Chicago, bas-fond peuplé de
criminels.
Ses semelles pleines de terre salissant
la table sur laquelle il repose ses jambes, Frankie Yale, 27 ans, cent trente
livres et six pieds sept, le nez aquilin et le teint cireux, finit d’astiquer
le barillet de son revolver. Déposant le contenant d’huile sur le bureau parmi
les chiffons et autres brosses de nettoyage, il fait rouler le chargeur d’une
légère impulsion du pouce. Satisfait de la fluidité du mouvement, il y
introduit une cartouche, referme l’arme d’un coup expérimenté du poignet et la
pointe en direction du tabouret où est assis l’autre occupant de la pièce. Il
adresse à son collègue de bureau un sourire exhibant ses dents, demandant
implicitement s’il apprécie cette forme de roulette russe.
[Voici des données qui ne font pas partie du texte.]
(** A kernel process is given its cores, priorities and version beforehand:
    descriptors for them are refused. *)
Lemma kernel_process_refuses d : is_u32 d -> trailing_ones d = 3 \/ trailing_ones d = 14 ->
  exists c, InitializeForKernelProcess [d] = Some (c, ERR_INVALID_CAPABILITY_DESCRIPTOR).
Proof.
  intros Hd HK. unfold InitializeForKernelProcess, ParseCapabilities. cbn [parse_loop].
  unfold ParseSingleFlagCapability. rewrite GetCapabilityType_spec by done.
  destruct HK as [-> | ->]; cbn - [HandleKernelVersionFlags]; eauto.
Qed.
Definition front (q : MultiLevelQueue) (max_priority : Z) : option T :=
  let priority := highest_priority_set q max_priority in
  head (level q (if priority =? Depth then 0 else priority)).

Definition back (q : MultiLevelQueue) (min_priority : Z) : option T :=
  let priority := lowest_priority_set q min_priority in
  last (level q (if priority =? Depth then 63 else priority)).

(** *** Iterators *)

Record iterator := { it : nat; current_priority : Z }.

Definition IsEnd (i : iterator) : bool := current_priority i =? Depth.
Definition deref (q : MultiLevelQueue) (i : iterator) : option T := level q (current_priority i) !! it i.

Definition cend : iterator := {| it := 0; current_priority := Depth |}.
Definition cbegin (q : MultiLevelQueue) (max_prio : Z) : iterator :=
  let priority := highest_priority_set q max_prio in
  if priority =? Depth then cend else {| it := 0; current_priority := priority |}.
Definition cend_at (q : MultiLevelQueue) (min_prio : Z) : iterator :=
  if min_prio =? Depth - 1 then cend else cbegin q (min_prio + 1).

(** [operator++]. *)
Definition incr (q : MultiLevelQueue) (i : iterator) : option iterator :=
  if IsEnd i then Some i
  else
    let n := S (it i) in
    if (n =? length (level q (current_priority i)))%nat then
      m ← shl1 (current_priority i + 1);
      let prios := used_priorities q .& u64_not (m - 1) in
      Some (if prios =? 0 then {| it := n; current_priority := Depth |}
            else {| it := 0; current_priority := CountTrailingZeroes64 prios |})
    else Some {| it := n; current_priority := current_priority i |}.

(** [operator--]. *)
Definition decr (q : MultiLevelQueue) (i : iterator) : option iterator :=
  if IsEnd i then
    Some (if used_priorities q =? 0 then i
          else
            let p := 63 - CountLeadingZeroes64 (used_priorities q) in
            {| it := pred (length (level q p)); current_priority := p |})
  else if (it i =? 0)%nat then
    m ← shl1 (current_priority i);
    let prios := used_priorities q .& (m - 1) in
    Some (if prios =? 0 then i
          else
            let p := CountTrailingZeroes64 prios in
            {| it := pred (length (level q p)); current_priority := p |})
  else Some {| it := pred (it i); current_priority := current_priority i |}.

(** The elements a loop [for (it = i; it != end(); ++it)] visits; [None]
    when [fuel] runs out or the increment is undefined. *)
Fixpoint iterate (fuel : nat) (q : MultiLevelQueue) (i : iterator) : option (list T) :=
  if IsEnd i then Some []
  else
    match fuel with
    | O => None
    | S fuel =>
        x ← deref q i;
        i ← incr q i;
        xs ← iterate fuel q i;
        Some (x :: xs)
    end.

End Mlq.
End Mlq.
Import Mlq.
Arguments MultiLevelQueue T : clear implicits.

(** ** The invariant: a bit per level that is not empty *)

Section Invariant.
Context {T : Type} `{EqDecision T} (Depth : Z) (HD : 0 < Depth <= 64).
Implicit Types (q : MultiLevelQueue T) (l : list T).

Definition nonempty l : bool := match l with [] => false | _ => true end.

Record ok (q : MultiLevelQueue T) : Prop := {
  ok_levels : length (levels q) = Z.to_nat Depth;
  ok_u64 : is_u64 (used_priorities q);
  ok_bits p : 0 <= p < 64 -> Z.testbit (used_priorities q) p = nonempty (level q p);
}.

Lemma level_out q p : ok q -> Depth <= p -> level q p = [].
Proof. intros H Hp. unfold level. apply nth_overflow. rewrite (ok_levels q H). lia. Qed.

Lemma level_set_level q p l u p' :
  ok q -> 0 <= p < Depth -> 0 <= p' -> level (set_level q p l u) p' = if p =? p' then l else level q p'.
Proof.
  intros H Hp Hp'. unfold level, set_level. cbn [levels]. rewrite !nth_lookup. pose proof (ok_levels q H).
  destruct (Z.eqb_spec p p') as [->|Hne].
  - by rewrite list_lookup_insert_eq by lia.
  - by rewrite list_lookup_insert_ne by lia.
Qed.

Lemma set_level_ok q p l u :
  ok q -> 0 <= p < Depth -> is_u64 u ->
  (forall p', 0 <= p' < 64 ->
     Z.testbit u p' = if p =? p' then nonempty l else Z.testbit (used_priorities q) p') ->
  ok (set_level q p l u).
Proof.
  intros H Hp Hu Hb. split.
  - cbn [set_level levels]. rewrite length_insert. apply H.
  - done.
  - intros p' Hp'. rewrite level_set_level by done || lia. cbn [set_level used_priorities]. rewrite Hb by done.
    destruct (Z.eqb_spec p p'); [done|by apply ok_bits].
Qed.

Lemma shift_pow p : 0 <= p < 64 -> to_u64 (1 << p) = 2 ^ p.
Proof. intros H. rewrite Z.shiftl_1_l. by apply to_u64_id, pow2_u64. Qed.

(** Setting the bit of a level that has an element. *)
Lemma set_used_ok q p x l :
  ok q -> 0 <= p < Depth -> ok (set_level q p (x :: l) (used_priorities q .| to_u64 (1 << p))).
Proof.
  intros H Hp. rewrite shift_pow by lia. pose proof (ok_u64 q H).
  apply set_level_ok; [done|done|apply lor_u64; [done|apply pow2_u64; lia]|].
  intros p' Hp'. rewrite Z.lor_spec, testbit_pow2, (Z.eqb_sym p' p) by lia.
  destruct (Z.eqb_spec p p'); [by rewrite orb_true_r|by rewrite orb_false_r].
Qed.

Lemma clear_used_ok q p l :
  ok q -> 0 <= p < Depth -> nonempty (level q p) = true ->
  ok (set_level q p l (clear_if_empty l (used_priorities q) p)).
Proof.
  intros H Hp Hne. pose proof (ok_u64 q H) as Hu. unfold clear_if_empty.
  destruct l as [|x l].
  - rewrite shift_pow, land_u64_not by done || lia.
    apply set_level_ok; [done|done|by apply ldiff_u64|]. intros p' Hp'.
    rewrite Z.ldiff_spec, testbit_pow2, (Z.eqb_sym p' p) by lia.
    destruct (Z.eqb_spec p p'); [by rewrite andb_false_r|by rewrite andb_true_r].
  - apply set_level_ok; [done|done|done|]. intros p' Hp'. destruct (Z.eqb_spec p p') as [->|]; [|done].
    by rewrite (ok_bits q H).
Qed.

Lemma ListIterateTo_le l x : (ListIterateTo l x <= length l)%nat.
Proof. induction l as [|y l IH]; cbn; [lia|]. case_decide; lia. Qed.

Lemma nonempty_length l : nonempty l = true <-> (0 < length l)%nat.
Proof. destruct l; cbn; split; done || lia. Qed.

(** The iterator points at the first occurrence. *)
Lemma ListIterateTo_spec l x :
  (ListIterateTo l x = length l /\ x ∉ l)
  \/ ((ListIterateTo l x < length l)%nat /\ l !! ListIterateTo l x = Some x /\ x ∉ take (ListIterateTo l x) l).
Proof.
  induction l as [|y l IH]; cbn.
  - left. split; [done|set_solver].
  - case_decide as Hd; [subst; right; split_and!; [lia|done|set_solver]|].
    destruct IH as [[E Hn]|(Hl & E & Hn)]; [left|right].
    + split; [lia|set_solver].
    + split_and!; [lia|done|]. cbn. set_solver.
Qed.

Lemma add_ok q x p b : ok q -> 0 <= p < Depth -> ok (add q x p b).
Proof.
  intros H Hp. unfold add. destruct b; [|by apply set_used_ok].
  destruct (level q p ++ [x]) eqn:E; [by destruct (level q p)|]. by apply set_used_ok.
Qed.

Lemma remove_ok q x p : ok q -> 0 <= p < Depth -> ok (remove q x p).
Proof.
  intros H Hp. unfold remove. destruct (Nat.eqb_spec (ListIterateTo (level q p) x) (length (level q p))); [done|].
  pose proof (ListIterateTo_le (level q p) x). apply clear_used_ok; [done|done|]. apply nonempty_length. lia.
Qed.

Lemma transfer_ok b q x p other q' other' :
  ok q -> ok other -> 0 <= p < Depth -> transfer b q x p other = Some (q', other') -> ok q' /\ ok other'.
Proof.
  intros H Ho Hp. unfold transfer, ListSplice.
  destruct (level q p !! ListIterateTo (level q p) x) as [y|] eqn:E; [|done]. cbn. intros [= <- <-]. split.
  - apply clear_used_ok; [done|done|]. apply nonempty_length. apply lookup_lt_Some in E. lia.
  - destruct (take _ _ ++ y :: _) eqn:El; [by destruct (take _ _)|]. by apply set_used_ok.
Qed.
Edward O’Brien, 45 ans, pesant cent
quatre-vingts livres et mesurant cinq pieds sept, qui jusque-là écorchait
tranquillement une orange de Floride tout en guettant le téléphone, cesse un
moment son mouvement répétitif et se tient coi. Même s’il est au fait que les
humeurs de meurtre qui traversent sporadiquement le désaxé qui lui sert de
partenaire sont passagères, l’irlandais en bretelles et bras de chemise sait
que Frankie appuiera sur la gâchette à la moindre contrariété. O’Brien se
contente donc de fixer la goutte de sueur qui dégouline jusqu’au bout de la
narine celui qui lui braque un fusil au visage. Remarquant que les yeux
injectés de l’homme à l’air malade sont peu à peu envahis par un malaise
physique grandissant, il se demande combien de temps encore ce dernier pourra
résister à l’envie de renifler.
Trop mal à l’aise pour continuer
son petit jeu, Frankie renâcle un grand coup et puis s’essuie à l’aide de sa
manche. Mauvaise idée : la poussière de ses vêtements sales cause une
inflammation dans sa muqueuse nasale et il éternue bruyamment. Le coup part, la
balle venant se loger dans le ventilateur qui se détache du plafond et vient se
fracasser violemment sur la table, ne laissant au tireur qu’une fraction de
seconde pour se jeter sur le sol et éviter à ses jambes d’être broyées.
« Maudit abruti de crétin d’imbécile
de débile profond! » crie l’irlandais, en plus d’ajouter une poignée de
qualificatifs tirés du gaélique explicitant la peu glorieuse ascendance de
l’américain pendant que ce dernier tousse dans la poussière de plâtre. « T’attendais
vraiment juste que ça te tombe sur la tête? Maudit innocent! » ajoute
O’Brien alors qu’il enjambe les débris du plafond les poings serrés.
Alors qu’un poing levé s’apprête à
s’abattre sur lui, Frankie lève son revolver et appuie son canon sur le front
de son agresseur. Celui-ci cesse brusquement son attaque.
« Il n’est même plus
chargé. » dit O’Brien, d’un ton neutre. « Je t’ai vu, t’as mis qu’une
balle à l’intérieur et c’est elle qui a descendu le plafonnier. »
« Irais-tu te rasseoir, s’il
te plaît? » réplique l’américain d’un ton suave. «À attendre gentiment sur
ton tabouret que le téléphone sonne? »
Il exhibe à son interlocuteur un
sourire carnassier.
Frustré, doutant du fait qu’il
reste une balle dans le barillet, mais ne pouvant remettre en question l’issue
pour lui si jamais il y en avait une, l’irlandais aux énormes favoris se
retourne, fait quelques pas et se laisse tomber sur le banc. Frankie,
satisfait, se rassoit sur la chaise faisant face à la porte et aux débris de
son bureau, sur lequel il dépose son arme. Il s’adonne alors à la contemplation
de la mouche qui tente toujours d’échapper par la fenêtre, un peu comme l’homme
qu’il a tué ce matin.
Lui retirer les informations dont
avait besoin son employeur avait été difficile, mais les deux hommes de main
s’étaient inspirés d’une phrase qui leur avait été dite au téléphone, et dont
la véracité venait d’être prouvée de nouveau à l’instant.
Comme quoi on obtient plus en étant
poli et armé qu’en était simplement poli.